Come riportato da Ansa, ha già battuto il record di durata rispetto altre ondate di calore che hanno segnato l’estate 2026, ma questa quarta ondata, già in corso da 13 giorni, potrebbe protrarsi fino al 17 agosto, portando così a 20 giorni consecutivi di temperature con 7-8 gradi al di sopra delle medie stagionali.
Le parole dell’esperto
A separare le quattro ondate sono stati, inoltre, intervalli sempre più brevi.
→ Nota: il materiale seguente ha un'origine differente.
(* ===== verification/GoIO.v ===== *)
(** Byte streams: the input side of [bufio.ReadWriter] ([ReadLine],
    [io.ReadFull]) and its output side ([bufio.Writer] over a connection
    that may start to fail), behind an interface [Writer] that
    [Packet.Write] is written against, as the code is against [io.Writer]. *)
From S2P Require Import Prelude.

(** [defaultBufSize]. *)
Definition bufio_size : nat := Z.to_nat 4096.

(** ** Reading *)

(** The bytes still to come, and the error the stream ends with. *)
Record reader := mkReader { rd_data : bytes; rd_err : bytes }.

Definition io_EOF : bytes := bs "EOF".
Definition io_ErrUnexpectedEOF : bytes := bs "unexpected EOF".

Definition LF : byte := chr 10.
Definition CR : byte := chr 13.

Definition not_lf (c : byte) : bool := negb (c =b LF).

(** Drop a carriage return at the end of a line. *)
Definition drop_cr (l : bytes) : bytes :=
  match last l with
  | Some c => if c =b CR then take (length l - 1) l else l
  | None => l
  end.

(** [bufio.Reader.ReadLine]: the line without its end and the rest of the
    stream.  A line longer than the buffer comes in pieces, and a CR at the
    very end of such a piece is put back. *)
Definition ReadLine (r : reader) : outcome bytes (bytes * reader) :=
  let '(a, b) := span not_lf (take bufio_size (rd_data r)) in
  match b with
  | _ :: _ => Ok (drop_cr a, mkReader (drop (S (length a)) (rd_data r)) (rd_err r))
  | [] =>
      if (bufio_size <=? length (rd_data r))%nat then
        let l := drop_cr (take bufio_size (rd_data r)) in
        Ok (l, mkReader (drop (length l) (rd_data r)) (rd_err r))
      else match rd_data r with
           | [] => Err (rd_err r)
           | _ => Ok (rd_data r, mkReader [] (rd_err r))
           end
  end.

(** [io.ReadFull] into a buffer of [n] bytes, [0 <= n]. *)
Definition ReadFull (r : reader) (n : Z) : outcome bytes (bytes * reader) :=
  if (n <=? Z.of_nat (length (rd_data r)))%Z then
    Ok (take (Z.to_nat n) (rd_data r), mkReader (drop (Z.to_nat n) (rd_data r)) (rd_err r))
  else match rd_data r with
       | [] => Err (rd_err r)
       | _ => Err (if rd_err r =b io_EOF then io_ErrUnexpectedEOF else rd_err r)
       end.

(** The largest slice the 64-bit runtime will try to allocate. *)
Definition maxAlloc : Z := 2 ^ 48.

(** [make([]byte, n)]: a negative or impossible length panics. *)
Definition make_bytes {E} (n : Z) : outcome E bytes :=
  if (n <? 0)%Z || (maxAlloc <? n)%Z then Panic (bs "makeslice: len out of range")
  else Ok [].

(** ** Writing *)

(** What an [io.Writer] does with [p]: its new state, the count of bytes it
    took, and an error. *)
Class Writer (W : Type) := {
  write : W → bytes → W * nat * option bytes;
  (** everything accepted so far, in order *)
  written : W → bytes
}.

(** A write that reports no error took all of [p], at the end. *)
Class WriterLaws (W : Type) `{Writer W} :=
  write_ok : ∀ w p w' n, write w p = (w', n, None) →
    written w' = written w ++ p ∧ n = length p.

(** [bytes.Buffer] never fails. *)
#[export] Instance buffer_Writer : Writer bytes := {|
  write b p := (b ++ p, length p, None);
  written b := b
|}.

#[export] Instance buffer_laws : WriterLaws bytes.
Proof. intros w p w' n [= <- <-]. done. Qed.

(** A connection: what it has sent, how much more it takes before it starts
    to fail ([None]: it never does), and the error it then returns. *)
Record sink := mkSink { sk_out : bytes; sk_room : option nat; sk_err : bytes }.

Definition sink_write (s : sink) (p : bytes) : sink * nat * option bytes :=
  match sk_room s with
  | None => (mkSink (sk_out s ++ p) None (sk_err s), length p, None)
  | Some room =>
      if (length p <=? room)%nat
      then (mkSink (sk_out s ++ p) (Some (room - length p)%nat) (sk_err s), length p, None)
      else (mkSink (sk_out s ++ take room p) (Some 0) (sk_err s), room, Some (sk_err s))
  end.

(** [bufio.Writer]: the buffered bytes, the sticky error, the connection. *)
Record bufwriter := mkBuf { bw_buf : bytes; bw_err : option bytes; bw_sink : sink }.

Definition Flush (w : bufwriter) : bufwriter * option bytes :=
  match bw_err w with
  | Some e => (w, Some e)
  | None =>
      match bw_buf w with
      | [] => (w, None)
      | _ =>
          let '(s, n, e) := sink_write (bw_sink w) (bw_buf w) in
          match e with
          | Some _ => (mkBuf (drop n (bw_buf w)) e s, e)
          | None => (mkBuf [] None s, None)
          end
      end
  end.

(** Write straight to the connection, as is done with an empty buffer. *)
Definition direct_write (w : bufwriter) (p : bytes) : bufwriter * nat * option bytes :=
  let '(s, n, e) := sink_write (bw_sink w) p in (mkBuf (bw_buf w) e s, n, e).

(** [bufio.Writer.Write].  Its loop runs at most twice: fill and flush,
    then either buffer the rest or write it directly. *)
Definition buf_write (w : bufwriter) (p : bytes) : bufwriter * nat * option bytes :=
  match bw_err w with
  | Some e => (w, 0, Some e)
  | None =>
      let avail := (bufio_size - length (bw_buf w))%nat in
      if (length p <=? avail)%nat then
        (mkBuf (bw_buf w ++ p) None (bw_sink w), length p, None)
      else match bw_buf w with
      | [] => direct_write w p
      | _ =>
          let '(w1, e) := Flush (mkBuf (bw_buf w ++ take avail p) None (bw_sink w)) in
          match e with
          | Some _ => (w1, avail, e)
          | None =>
              let p' := drop avail p in
              if (length p' <=? bufio_size)%nat
              then (mkBuf p' None (bw_sink w1), length p, None)
              else let '(w2, n, e2) := direct_write w1 p' in (w2, avail + n, e2)
          end
      end
  end.

#[export] Instance bufwriter_Writer : Writer bufwriter := {|
  write := buf_write;
  written w := sk_out (bw_sink w) ++ bw_buf w
|}.

(** ** Lemmas *)

Lemma sink_write_ok s p s' n :
  sink_write s p = (s', n, None) → sk_out s' = sk_out s ++ p ∧ n = length p.
Proof. unfold sink_write. intros H. repeat case_match; simplify_eq; done. Qed.

Lemma Flush_ok w w' :
  Flush w = (w', None) →
  sk_out (bw_sink w') = sk_out (bw_sink w) ++ bw_buf w ∧ bw_buf w' = [] ∧ bw_err w' = None.
Proof.
  unfold Flush. destruct (bw_err w) eqn:Ee; [done|]. destruct (bw_buf w) as [|c b] eqn:E.
  - intros [= <-]. by rewrite E, app_nil_r.
  - destruct (sink_write _ _) as [[s n] [e|]] eqn:Es; [done|].
    intros [= <-]. cbn. by apply sink_write_ok in Es as [-> _].
Qed.

Lemma direct_write_ok w p w' n :
  bw_buf w = [] → direct_write w p = (w', n, None) →
  sk_out (bw_sink w') ++ bw_buf w' = sk_out (bw_sink w) ++ p ∧ n = length p.
Proof.
  intros Hb. unfold direct_write. destruct (sink_write _ _) as [[s m] e] eqn:Es.
  intros [= <- <- ->]. apply sink_write_ok in Es as [Hs ->]. cbn [bw_sink bw_buf].
  by rewrite Hb, Hs, app_nil_r.
Qed.

#[export] Instance bufwriter_laws : WriterLaws bufwriter.
Proof.
  intros w p w' n. cbn [write written bufwriter_Writer]. unfold buf_write.
  destruct (bw_err w); [done|]. destruct (Nat.leb_spec (length p) (bufio_size - length (bw_buf w))).
  { intros [= <- <-]. cbn. by rewrite app_assoc. }
  destruct (bw_buf w) as [|c b] eqn:E.
  { intros Hd. rewrite app_nil_r. by apply direct_write_ok in Hd. }
  rewrite <- E in *. clear E.
  set (avail := (bufio_size - length (bw_buf w))%nat) in *.
  destruct (Flush _) as [w1 [e|]] eqn:Ef; [done|].
  apply Flush_ok in Ef as (Ho & Hb & _). cbn in Ho.
  destruct (length (drop avail p) <=? bufio_size)%nat.
  - intros [= <- <-]. cbn. rewrite Ho, <- !app_assoc, take_drop. done.
  - destruct (direct_write w1 _) as [[w2 m] e] eqn:Ed. intros [= -> <- ->].
    apply direct_write_ok in Ed as [-> ->]; [|done].
    rewrite Ho, <- !app_assoc, take_drop, length_drop. split; [done | lia].
Qed.

(** A failed [bufio.Writer] stays failed. *)
Lemma buf_write_sticky w e p : bw_err w = Some e → write w p = (w, 0, Some e).
Proof. intros H. cbn. unfold buf_write. by rewrite H. Qed.

(** A connection that never fails. *)
Definition healthy (w : bufwriter) : Prop := bw_err w = None ∧ sk_room (bw_sink w) = None.

Lemma sink_write_healthy s p :
  sk_room s = None →
  ∃ s', sink_write s p = (s', length p, None) ∧ sk_room s' = None.
Proof. intros H. unfold sink_write. rewrite H. eexists. split; done. Qed.

Lemma direct_write_healthy w p :
  healthy w → ∃ w', direct_write w p = (w', length p, None) ∧ healthy w'.
Proof.
  intros [He Hr]. destruct (sink_write_healthy (bw_sink w) p Hr) as (s' & E & Hs).
  unfold direct_write. rewrite E. eexists. split; done.
Qed.

Lemma Flush_healthy w : healthy w → ∃ w', Flush w = (w', None) ∧ healthy w'.
Proof.
  intros [He Hr]. unfold Flush. rewrite He. destruct (bw_buf w) eqn:E.
  - by exists w.
  - destruct (sink_write_healthy (bw_sink w) (a :: l) Hr) as (s' & -> & Hs).
    eexists. split; done.
Qed.

Lemma buf_write_healthy (w : bufwriter) p :
  healthy w → ∃ w', write w p = (w', length p, None) ∧ healthy w'.
Proof.
  intros Hh. pose proof Hh as [He Hr]. cbn [write bufwriter_Writer]. unfold buf_write.
  rewrite He. case_match; [eexists; by split|].
  destruct (bw_buf w) as [|c b] eqn:E.
  { destruct (direct_write_healthy w p Hh) as (w' & Hd & Hh'). eauto. }
  set (a := (bufio_size - length (c :: b))%nat) in *. clearbody a.
  destruct (Flush_healthy (mkBuf ((c :: b) ++ take a p) None (bw_sink w))) as (w1 & -> & Hh1);
    [done|].
  apply Nat.leb_gt in H.
  case_match; [eexists; split; [done|by destruct Hh1]|].
  destruct (direct_write_healthy w1 (drop a p) Hh1) as (w2 & -> & Hh2).
  exists w2. split; [|done]. rewrite length_drop. do 2 f_equal. lia.
Qed.

(** A line that ends in CRLF and fits the buffer is read whole. *)
Lemma ReadLine_crlf l t e :
  forallb not_lf l = true → (length l + 2 ≤ bufio_size)%nat →
  ReadLine (mkReader (l ++ CR :: LF :: t) e) = Ok (l, mkReader t e).
Proof.
  intros Hl Hn. unfold ReadLine. cbn [rd_data rd_err].
  replace (l ++ CR :: LF :: t) with ((l ++ [CR]) ++ LF :: t) by by rewrite <- app_assoc.
  assert (∃ t', take bufio_size ((l ++ [CR]) ++ LF :: t) = (l ++ [CR]) ++ LF :: t') as [t' Et].
  { rewrite take_app_ge by (rewrite length_app; cbn; lia).
    destruct (bufio_size - length (l ++ [CR]))%nat eqn:E;
      [rewrite length_app in E; cbn in E; lia|]. cbn. eauto. }
  rewrite Et, span_block; [|by apply forallb_app_iff|by intros ? ? [= <- _]].
  unfold drop_cr. rewrite last_snoc. decide_bool.
  rewrite length_app. cbn [length].
  replace (length l + 1 - 1)%nat with (length l) by lia. rewrite take_app_exact.
  f_equal. f_equal. f_equal. replace (S (length l + 1)) with (length ((l ++ [CR]) ++ [LF]))
    by (rewrite !length_app; cbn; lia).
  change (LF :: t) with ([LF] ++ t). rewrite app_assoc. apply drop_app_exact.
Qed.

Lemma ReadFull_exact b t e :
  ReadFull (mkReader (b ++ t) e) (Z.of_nat (length b)) = Ok (b, mkReader t e).
Proof.
  unfold ReadFull. cbn. rewrite length_app. case Z.leb_spec; intros; [|lia].
  by rewrite Nat2Z.id, take_app_exact, drop_app_exact.
Qed.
Tutti insieme, questi elementi suggeriscono scenari in cui estati così calde possono diventare la normalità, alimentate da un nuovo meccanismo climatico: è in corso “un cambiamento strutturale”, nel quale “l’anticiclone africano si è spostato più a Nord rispetto al passato”, osserva Lorenzo Giovannini, fisico dell’atmosfera dell’Università di Trento. Rispetto ai giorni scorsi, si registra una leggera flessione delle città da bollino rosso: secondo il Bollettino delle ondate di calore del ministero della Salute, oggi sono 19 sulle 27 monitorate e saranno 19 anche domani, mentre scenderanno a 18 il 13 agosto. E’ uno scenario molto diverso da quello del 4 agosto scorso, quando erano in rosso tutte e 27 le città monitorate, ma le temperature restano sopra le medie stagionali ovunque in Italia, con effetti si fanno sentire sulle produzioni agricole. In Veneto, per esempio, la siccità spinge la risalita del cuneo salino lungo il basso corso del Po, siccità e incendi minacciano anche le colture di mais e riso in molte regioni settentrionali. Critica la siccità nel Lago Maggiore, al punto che Italia e Svizzera, informa il ministero dell’Ambiente, hanno concordato un rilascio straordinario d’acqua dal Lago di Lugano. Anche le montagne accusano il caldo, con lo zero termico a quota 4.300 metri sul Monte Bianco, solo 500 metri sotto la vetta, tanto che dopo lo stop alla salita dal versante italiano, hanno chiuso per sicurezza anche i due rifugi francesi Tête Rousse e Goûter.
Temperature estreme
Che questo caldo estremo si inserisca in un “quadro climatico che sta cambiando profondamente e che impone di rafforzare le nostre capacità di prevenzione e adattamento” lo ha rilevato il ministro dell’Ambiente Gilberto Pichetto Fratin. “Gli episodi estremi – ha aggiunto – sono diventati più frequenti e severi e ci impongono di adeguare le nostre politiche alla nuova realtà climatica”. La prima ondata di calore dell’estate 2026 è durata fra 8 e 9 giorni, dal 23-24 al 31 maggio, e dopo 18 giorni di temperature nella norma è stata seguita dalla seconda ondata, che si è protratta per 12-13 giorni, dal 18 al 30 giugno. Poi circa una settimana di tregua, e il 7-8 luglio è iniziata la terza ondata, con caldo per 13-14 giorni consecutivi, fino al 20 luglio. Il 29 luglio è iniziata la quarta ondata, tuttora in corso. Secondo i modelli meteorologici è destinata a durare fino al 17 agosto, quando “si prevede una pausa dal gran caldo, ma è davvero presto per dire se sarà temporanea”, dice Giovannini. “Una volta le ondate di calore erano legate allo spostamento verso Nord dell’anticiclone africano e si tornava alla normalità quando entrava in azione l’anticiclone delle Azzorre. Ma ora – prosegue l’esperto – vediamo che l’anticiclone africano è spostato più a Nord rispetto a una volta ed è quindi più facile che questa struttura che porta aria molto calda dal Nord Africa vada a inglobale l’Italia più a lungo”. La dinamica di questo fenomeno “è ancora in fase di studio”, rileva, ma è probabile che la nostra penisola si trovi stabilmente nella zona di influenza dell’anticiclone africano. Questo cambiamento è probabilmente legato alle trasformazioni in corso nel clima globale, con le fasce climatiche che si stanno spostando verso Nord nel quadro di un generale riscaldamento della Terra, ma è importante anche quanto accade su scala continentale, con l’aria fresca scende a Sud, mentre a Est risale aria calda verso Nord.